Il y a une deuxième raison pour que le sentiment de culpabilité soit éprouvé par le schizophrène sous une forme très particulière et se trouve donc difficile à détecter. À cause des processus de fragmentation — et je vous rappellerai ici la capacité de Schreber à se diviser en soixante âmes — et à cause de la violence avec laquelle ce clivage a lieu chez le schizophrène, l’angoisse dépressive et la culpabilité sont très fortement clivées. Alors que l’angoisse paranoïde est éprouvée dans la majorité des parties du moi clivé et qu’elle prédomine donc, la culpabilité et la dépression ne sont éprouvées que dans certaines parties qui sont ressenties par le schizophrène comme étant hors d’atteinte, jusqu’à ce que l’analyse les amène à la conscience.

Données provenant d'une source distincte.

(* ===== verification/AgentConf.v ===== *)
(** The agent's configuration (internal/agent/config.go): defaults, the file,
    the environment, and saving.

    The file is a document of an abstract type; the class [Yaml] is what the
    package relies on of the YAML library. *)
From S2P Require Import Prelude GoStrings.
From Stdlib Require Import Ascii.

Open Scope Z_scope.

Record TunnelConfig := {
  tc_Proto : string; tc_Addr : string; tc_Subdomain : string; tc_CustomDomain : string; tc_BasicAuth : string;
  tc_HostHeader : string; tc_RemotePort : Z }.
Record InspectorConfig := { ic_Enabled : bool; ic_Addr : string }.
Record Config := {
  cf_Version : Z; cf_APIKey : string; cf_Server : string; cf_Region : string; cf_Transport : string;
  cf_Tunnels : gmap string TunnelConfig; cf_Inspector : InspectorConfig; cf_LogLevel : string;
  cf_ControlAddr : string; cf_APIBase : string; cf_Insecure : bool }.

Definition DefaultServer : string := "trqsh.uz:4443".
Definition DefaultAPIBase : string := "https://api.trqsh.uz".

Definition DefaultConfig : Config :=
  {| cf_Version := 1; cf_APIKey := ""; cf_Server := DefaultServer; cf_Region := "auto"; cf_Transport := "auto";
     cf_Tunnels := ∅; cf_Inspector := {| ic_Enabled := true; ic_Addr := "127.0.0.1:4040" |}; cf_LogLevel := "info";
     cf_ControlAddr := "127.0.0.1:4041"; cf_APIBase := DefaultAPIBase; cf_Insecure := false |}.

(** The environment's variables. *)
Abbreviation Environ := (gmap string string).

(** [envStr(&dst, key)]: the new value of [dst]. *)
Definition over_env (env : Environ) (key dst : string) : string :=
  match env !! key with
  | Some v => if negb (String.eqb (TrimSpace v) "") then TrimSpace v else dst
  | None => dst
  end.
Definition agent_truthy (v : string) : bool :=
  bool_decide (ToLower (TrimSpace v) ∈ ["1"; "true"; "yes"; "on"]).

Definition applyEnv (env : Environ) (c : Config) : Config :=
  {| cf_Version := cf_Version c; cf_APIKey := over_env env "TRQSH_API_KEY" (cf_APIKey c);
     cf_Server := over_env env "TRQSH_SERVER" (cf_Server c); cf_Region := over_env env "TRQSH_REGION" (cf_Region c);
     cf_Transport := over_env env "TRQSH_TRANSPORT" (cf_Transport c); cf_Tunnels := cf_Tunnels c;
     cf_Inspector := {| ic_Enabled := ic_Enabled (cf_Inspector c);
                        ic_Addr := over_env env "TRQSH_INSPECTOR_ADDR" (ic_Addr (cf_Inspector c)) |};
     cf_LogLevel := over_env env "TRQSH_LOG_LEVEL" (cf_LogLevel c);
     cf_ControlAddr := over_env env "TRQSH_CONTROL_ADDR" (cf_ControlAddr c);
     cf_APIBase := over_env env "TRQSH_API_URL" (cf_APIBase c);
     cf_Insecure := match env !! "TRQSH_INSECURE" with Some v => agent_truthy v | None => cf_Insecure c end |}.

Definition forcedTransport (c : Config) : string :=
  let t := ToLower (cf_Transport c) in
  if String.eqb t "quic" then "quic" else if String.eqb t "tcp" then "tcp" else "".

Definition with_key (k : string) (c : Config) : Config :=
  {| cf_Version := cf_Version c; cf_APIKey := k; cf_Server := cf_Server c; cf_Region := cf_Region c;
     cf_Transport := cf_Transport c; cf_Tunnels := cf_Tunnels c; cf_Inspector := cf_Inspector c;
     cf_LogLevel := cf_LogLevel c; cf_ControlAddr := cf_ControlAddr c; cf_APIBase := cf_APIBase c;
     cf_Insecure := cf_Insecure c |}.

(** The configuration file: its content if it exists, and the errors of reading
    and of writing it ([None]: none). *)
Record Disk (Doc : Type) := mkDisk { dk_file : option Doc; dk_read : option string; dk_write : option string }.
Arguments mkDisk {Doc}.
Arguments dk_file {Doc}.
Arguments dk_read {Doc}.
Arguments dk_write {Doc}.

(** What a saved configuration is when it is read over [d]: a field the
    encoder omits keeps its value, a map is merged. *)
Definition keep_empty (v d : string) : string := if String.eqb v "" then d else v.
Definition reread (c d : Config) : Config :=
  {| cf_Version := cf_Version c; cf_APIKey := keep_empty (cf_APIKey c) (cf_APIKey d); cf_Server := cf_Server c;
     cf_Region := cf_Region c; cf_Transport := cf_Transport c; cf_Tunnels := cf_Tunnels c ∪ cf_Tunnels d;
     cf_Inspector := cf_Inspector c; cf_LogLevel := cf_LogLevel c;
     cf_ControlAddr := keep_empty (cf_ControlAddr c) (cf_ControlAddr d);
     cf_APIBase := keep_empty (cf_APIBase c) (cf_APIBase d); cf_Insecure := cf_Insecure c || cf_Insecure d |}.

(** The YAML library. *)
Class Yaml (Doc : Type) := {
  yaml_Unmarshal : Doc → Config → option Config;
  yaml_Marshal : Config → Doc;
  yaml_reread : ∀ c d, yaml_Unmarshal (yaml_Marshal c) d = Some (reread c d);
}.

Section config.
  Context {Doc : Type} `{Yaml Doc}.
  Implicit Types (d : Disk Doc).

(** [Load] at the default path: reading a file that does not exist is no error. *)
Definition Load (env : Environ) d : result string Config :=
  match dk_read d with
  | Some e => Err ("agent: read: " +:+ e)
  | None =>
      match dk_file d with
      | None => Ok (applyEnv env DefaultConfig)
      | Some doc =>
          match yaml_Unmarshal doc DefaultConfig with
          | None => Err "agent: parse"
          | Some c => Ok (applyEnv env c)
          end
      end
  end.

Definition Save (c : Config) d : result string unit * Disk Doc :=
  match dk_write d with
  | Some e => (Err ("agent: write config: " +:+ e), d)
  | None => (Ok tt, mkDisk (Some (yaml_Marshal c)) (dk_read d) None)
  end.

Definition storedAPIKey (env : Environ) d : string :=
  match Load env d with Ok c => cf_APIKey c | Err _ => "" end.

Definition clearStoredAPIKey (env : Environ) d : result string unit * Disk Doc :=
  match Load env d with
  | Err e => (Err e, d)
  | Ok c => Save (with_key "" c) d
  end.

Definition cloudBase (env : Environ) d : string :=
  trim_right_slash (match Load env d with
             | Ok c => if negb (String.eqb (TrimSpace (cf_APIBase c)) "") then cf_APIBase c else DefaultAPIBase
             | Err _ => DefaultAPIBase
             end).
End config.

(** A library whose documents are the configurations themselves. *)
#[export] Instance doc_yaml : Yaml Config :=
  {| yaml_Unmarshal := λ doc d, Some (reread doc d); yaml_Marshal := λ c, c; yaml_reread := λ c d, eq_refl |}.

Section config.
  Context {Doc : Type} `{Yaml Doc}.

Lemma reread_default c : cf_ControlAddr c ≠ "" → cf_APIBase c ≠ "" → reread c DefaultConfig = c.
Proof.
  intros H1 H2. destruct c. unfold reread, keep_empty. simpl in *.
  rewrite (proj2 (String.eqb_neq cf_ControlAddr0 "")), (proj2 (String.eqb_neq cf_APIBase0 "")), map_union_empty, orb_false_r by done.
  by destruct (String.eqb_spec cf_APIKey0 "") as [->|].
Qed.

(** What was saved is what is loaded, under the environment. *)
Lemma Load_Save env c (d d' : Disk Doc) :
  cf_ControlAddr c ≠ "" → cf_APIBase c ≠ "" → dk_read d = None → Save c d = (Ok tt, d') → Load env d' = Ok (applyEnv env c).
Proof.
  intros H1 H2 Hr. unfold Save. destruct (dk_write d); [done|]. intros [= <-]. unfold Load. simpl.
  rewrite Hr, yaml_reread, reread_default by done. done.
Qed.

Lemma over_env_nonempty env k v : v ≠ "" → over_env env k v ≠ "".
Proof. intros Hv. unfold over_env. destruct (env !! k) as [x|]; [|done]. by destruct (String.eqb_spec (TrimSpace x) ""). Qed.

Lemma Load_nonempty env (d : Disk Doc) c :
  (∀ doc c', dk_file d = Some doc → yaml_Unmarshal doc DefaultConfig = Some c' → cf_ControlAddr c' ≠ "" ∧ cf_APIBase c' ≠ "") →
  Load env d = Ok c → cf_ControlAddr c ≠ "" ∧ cf_APIBase c ≠ "".
Proof.
  intros Hd. unfold Load. destruct (dk_read d); [done|]. destruct (dk_file d) as [doc|].
  - destruct (yaml_Unmarshal doc DefaultConfig) as [c'|] eqn:E; [|done]. intros [= <-].
    destruct (Hd doc c' eq_refl E). simpl. split; by apply over_env_nonempty.
  - intros [= <-]. split; by apply over_env_nonempty.
Qed.
End config.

En outre, puisque la dépression est principalement un résultat de la synthèse de l’objet bon et mauvais et va avec une plus forte intégration du moi, la nature de la dépression chez le schizophrène diffère forcément de celle du maniaco-dépressif.

Une troisième raison pour que la dépression soit si difficile à détecter chez le schizophrène est que l’identification projective, qui est très forte chez lui, est utilisée pour projeter la dépression et la culpabilité dans un objet — durant la procédure analytique, principalement dans l’analyste. Étant donné que la réintrojection suit l’identification projective, la tentative en direction d’une projection durable de la dépression ne réussit pas.

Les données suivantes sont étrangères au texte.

(** The local service gets the public request and the inspector a true
    record of the exchange.  A request that is not an upgrade is sent to the
    tunnel's local address once, with the same method, host, path and body, with
    every header but the per-connection ones; an unreachable service is answered
    with 502 and nothing is recorded; a response delivered in full is recorded with
    its status, the full byte counts and the first 64 KiB of each body. *)
Theorem forward_faithful t si o r es :
  so_request o = Some r → isUpgradeReq r = false → forwardHTTP t si o = es →
  (∀ q resp n, so_roundtrip o q = (Ok resp, n) →
     Z.of_nat (length (concat (take n (ir_Body r)))) < 2 ^ 63 ∧ Z.of_nat (length (concat (lp_Body resp))) < 2 ^ 63) →
  ∃ q es', es = FRequest q :: es' ∧
    lr_Addr q = normalizeLocalAddr (sp_Addr (at_spec t)) ∧ lr_Method q = ir_Method r ∧ lr_Host q = ir_Host r ∧
    lr_Path q = ir_URI r ∧ lr_Body q = concat (ir_Body r) ∧
    (∀ k, lr_Header q !! k = if bool_decide (k ∈ hopHeaders) then None else ir_Header r !! k) ∧
    match so_roundtrip o q with
    | (Err _, _) => (∃ text, FWriteText ("HTTP/1.1 502 Bad Gateway" +:+ text) ∈ es') ∧ ∀ c, FCapture c ∉ es'
    | (Ok resp, n) =>
        FRespond resp ∈ es' ∧
        if so_write o then
          ∃ c, FCapture c ∈ es' ∧ capture_ok c r resp n ∧ cr_TunnelID c = at_clientTunnelID t ∧
          ∀ c', FCapture c' ∈ es' → c' = c
        else ∀ c, FCapture c ∉ es'
    end.
Proof.
  intros Hr Hu <- Hsmall. unfold forwardHTTP. rewrite Hr, Hu.
  assert (Hinj : ∀ c c', FCapture c = FCapture c' → c = c') by congruence.
  assert (Hb : ∀ (f : list byte → Eff) (ps : list (list byte)) c, (∀ p, f p ≠ FCapture c) → FCapture c ∉ f <$> ps).
  { intros f ps c Hne (p & E & _)%list_elem_of_fmap. by apply (Hne p). }
  destruct (so_roundtrip o (local_request t r)) as [[resp|e] n] eqn:E; (eexists _, _; split; [reflexivity|]);
    do 5 (split; [done|]); (split; [intros k; apply hop_deleted|]); rewrite E.
  - destruct (Hsmall _ _ _ E) as [S1 S2]. rewrite !cap_new by done. destruct (so_write o); cbn [negb].
    + split; [apply elem_of_app; right; left|]. lazymatch goal with |- context [FCapture ?c :: []] => exists c end.
      split; [apply elem_of_app; right; right; apply elem_of_app; right; do 3 right; left|].
      split; [unfold capture_ok; cbn; by split_and!|]. split; [done|].
      * intros c'. rewrite elem_of_app, elem_of_cons, elem_of_app. intros [Hin|[Hin|[Hin|Hin]]]; [by eapply Hb in Hin|done|by eapply Hb in Hin|].
        rewrite !elem_of_cons, elem_of_nil in Hin. destruct Hin as [Hin|[Hin|[Hin|[Hin|[]]]]]; [discriminate Hin..|].
        exact (Hinj _ _ Hin).
    + split; [apply elem_of_app; right; left|]. intros c. rewrite elem_of_app, elem_of_cons.
      intros [Hin|[Hin|Hin]]; [by eapply Hb in Hin|done|by eapply Hb in Hin].
  - split; [eexists; apply elem_of_app; right; left|]. intros c. rewrite elem_of_app. intros [Hin|Hin]; [by eapply Hb in Hin|set_solver].
Qed.
End streams.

Des exemples intéressants de la manière dont, chez les schizophrènes, l’identification projective traite la dépression ont été donné par Hanna Segal dans un article récent (1956). Dans cet article l’auteur illustre le processus d’amélioration chez des schizophrènes en les aidant, par l’analyse des couches profondes, à diminuer le clivage et la projection et à s’approcher de l’expérience de la position dépressive, avec la culpabilité et le besoin pressant de réparation qui s’ensuivent.

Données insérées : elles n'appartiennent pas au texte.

Definition remotePublish (body : string) (s : St) : LResp * St :=
  let '(d, x) := s in
  let key := storedAPIKey env (dm_disk d) in
  match dm_remote d with
  | None => ((204, LNone), s)
  | Some code =>
      if String.eqb key "" then ((204, LNone), s)
      else
        ((204, LNone),
         (d, snd (cloud {| cq_Method := "POST";
                           cq_URL := cloudBase env (dm_disk d) +:+ "/v1/remote/sessions/" +:+ code +:+ "/publish";
                           cq_Bearer := Some key; cq_Body := limit (2 ^ 20) body |} x)))
  end.

(** What the agent stream of a pairing brings: the lines that decode. *)
Inductive WireEv := WCommand (c : string) | WPresence (connected : bool) | WEnded | WOther.
(** [pumpRemoteOnce]: the status of the stream and its events; [true] for
    errRemoteEnded. *)
Fixpoint pump_events (evs : list WireEv) (d : D) : bool * D :=
  match evs with
  | [] => (false, d)
  | WCommand c :: evs => pump_events evs (broadcast (EvRemote "command" c false) d)
  | WPresence b :: evs => pump_events evs (broadcast (EvRemote "presence" "" b) d)
  | WEnded :: _ => (true, d)
  | WOther :: evs => pump_events evs d
  end.
Definition pumpRemoteOnce (status : result string Z) (evs : list WireEv) (d : D) : bool * D :=
  match status with
  | Err _ => (false, d)
  | Ok st => if st =? 404 then (true, d) else if negb (st =? 200) then (false, d) else pump_events evs d
  end.

(** What [pumpRemote] does when the session of [code] has ended, in its two
    critical sections: it takes the active pairing out, and, when that is
    another one, puts it back. *)
Definition ended_first (code : string) (d : D) : option string * D :=
  let '(old, d) := swapRemote None d in
  let d := cancel_pump code d in
  match old with
  | Some c => if negb (String.eqb c code) then (Some c, d) else (None, broadcast (EvRemote "ended" "" false) d)
  | None => (None, broadcast (EvRemote "ended" "" false) d)
  end.
Definition ended_second (old : string) (d : D) : D := snd (swapRemote (Some old) d).

(** One turn of [pumpRemote]'s loop without interference; a pump that has been
    cancelled does nothing. *)
Definition pumpRemote (code : string) (status : result string Z) (evs : list WireEv) (d : D) : D :=
  if negb (bool_decide (code ∈ dm_pumps d)) then d
  else
    let '(ended, d) := pumpRemoteOnce status evs d in
    if ended then
      match ended_first code d with (Some c, d) => ended_second c d | (None, d) => d end
    else d.

(** * Serving *)
(** What a request brings besides itself: the clock, the random bytes of a new
    tunnel, the build. *)
Record Local := { lc_now : Time; lc_rnd : list Z; lc_version : string; lc_os : string; lc_arch : string }.

Definition start_tunnel (l : Local) (body : string) (s : St) : LResp * St :=
  let '(d, x) := s in
  match decode_spec body with
  | None => ((400, LText "invalid body"), s)
  | Some spec =>
      match StartTunnel dial ask (lc_version l) (lc_os l) (lc_arch l) (lc_now l) (lc_rnd l) spec (dm_core d, x) with
      | (Err e, (a, x)) => ((502, LError (err_text e)), (set_core a d, x))
      | (Ok t, (a, x)) => ((200, LTunnel t), (set_core a d, x))
      end
  end.

Definition set_insp (r : Recorder) (d : D) : D :=
  mkDaemon (dm_core d) r (dm_disk d) (dm_subs d) (dm_next d) (dm_remote d) (dm_pumps d) (dm_stopping d) (dm_upd d).
Definition set_stopping (b : bool) (d : D) : D :=
  mkDaemon (dm_core d) (dm_insp d) (dm_disk d) (dm_subs d) (dm_next d) (dm_remote d) (dm_pumps d) b (dm_upd d).

Definition handle (l : Local) (r : LRoute) (q : LReq) (s : St) : LResp * St :=
  let '(d, x) := s in
  match r with
  | RHealthz => ((200, LText "ok"), s)
  | RStatus => ((200, LStatus (agent_Status (dm_core d))), s)
  | RSession => ((200, session_info d), s)
  | RLogin => let '(resp, d) := login (decode_token (lq_body q)) d in (resp, (d, x))
  | RLogout => let '(resp, d) := logout d in (resp, (d, x))
  | RTunnels => ((200, LTunnels (agent_List (dm_core d))), s)
  | RStart => start_tunnel l (lq_body q) s
  | RStopTunnel id =>
      match StopTunnel id (dm_core d) with
      | (Err e, _) => ((404, LText (err_text e)), s)
      | (Ok _, a) => ((204, LNone), (set_core a d, x))
      end
  | RRequests => ((200, LCaptures (rec_List (dm_insp d))), s)
  | RClearRequests => ((204, LNone), (set_insp (rec_Clear (dm_insp d)) d, x))
  | RShutdown => ((204, LNone), (set_stopping (dm_stopping d || hook) d, x))
  | RUpdate =>
      match latestRelease (lc_now l) (lc_os l) s with
      | (Err e, s) => ((502, LError e), s)
      | (Ok u, s) => ((200, LUpdate (ui_Version u) (ui_Notes u) (ui_URL u)), s)
      end
  | ROAuthStart => oauthStart s
  | ROAuthPoll => oauthPoll (lq_body q) s
  | RCloud method path => cloudProxy method path (lq_body q) s
  | REvents => ((200, LText ": connected"), (snd (subscribe d), x))
  | RRemoteStart => remoteStart s
  | RRemoteStop => remoteStop s
  | RRemotePublish => remotePublish (lq_body q) s
  end.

Ce n’est que dans l’analyse des couches profondes de l’esprit que nous rencontrons les sentiments de désespoir du schizophrène d’être confus et en morceaux. Un travail supplémentaire nous permet dans certains cas d’avoir accès au sentiment de culpabilité et à la dépression concernant le fait d’être dominé par les pulsions destructrices et de s’être détruit soi-même ainsi que son bon objet par les processus de clivage. Comme défense contre une telle douleur il se peut que nous trouvions que la fragmentation se reproduit ; ce n’est que par des expériences répétées d’une telle douleur et par l’analyse de celle-ci qu’un progrès peut être accompli.

Je voudrais ici très brièvement faire référence à l’analyse d’un garçon de neuf ans très malade qui était incapable d’apprendre et était profondément perturbé dans ses relations d’objet. Lors d’une séance il éprouva fortement un sentiment de désespoir et de cette culpabilité concernant le fait de s’être fragmenté et d’avoir détruit ce qui était bon en lui, et son affection pour sa mère, tout autant que l’impuissance à l’exprimer, se manifestèrent. À ce moment il sortit sa montre adorée de sa poche, la jeta sur le sol et la piétina jusqu’à ce qu’elle soit réduite en petits morceaux. Cela signifiait qu’il exprimait et répétait à la fois la fragmentation de son soi. Je conclurais maintenant que cette fragmentation apparaissait aussi comme défense contre la douleur de l’intégration. J’ai eu des expériences semblables dans l’analyse d’adultes, seulement avec la différence qu’elles n’étaient pas exprimées par la destruction d’une possession aimée.

Si le besoin de faire réparation est mobilisé par l’analyse des pulsions destructrices et des processus de clivage, des progrès vers l’amélioration — et parfois vers une guérison — peuvent être faits. Les moyens de renforcer le moi, de permettre au schizophrène de faire l’expérience de la bonté clivée de lui-même et de l’objet à la fois, sont basés sur la cicatrisation jusqu’à un certain point du processus de clivage et donc sur la diminution de la fragmentation, ce qui signifie que les parties perdues du self lui deviennent plus accessibles. Par contraste, je crois que bien que les méthodes thérapeutiques d’aide au schizophrène consistant à lui permettre d’accomplir des activités constructives soient utiles, elles ne sont pas aussi durables que l’analyse des couches profondes de l’esprit et des processus de clivage.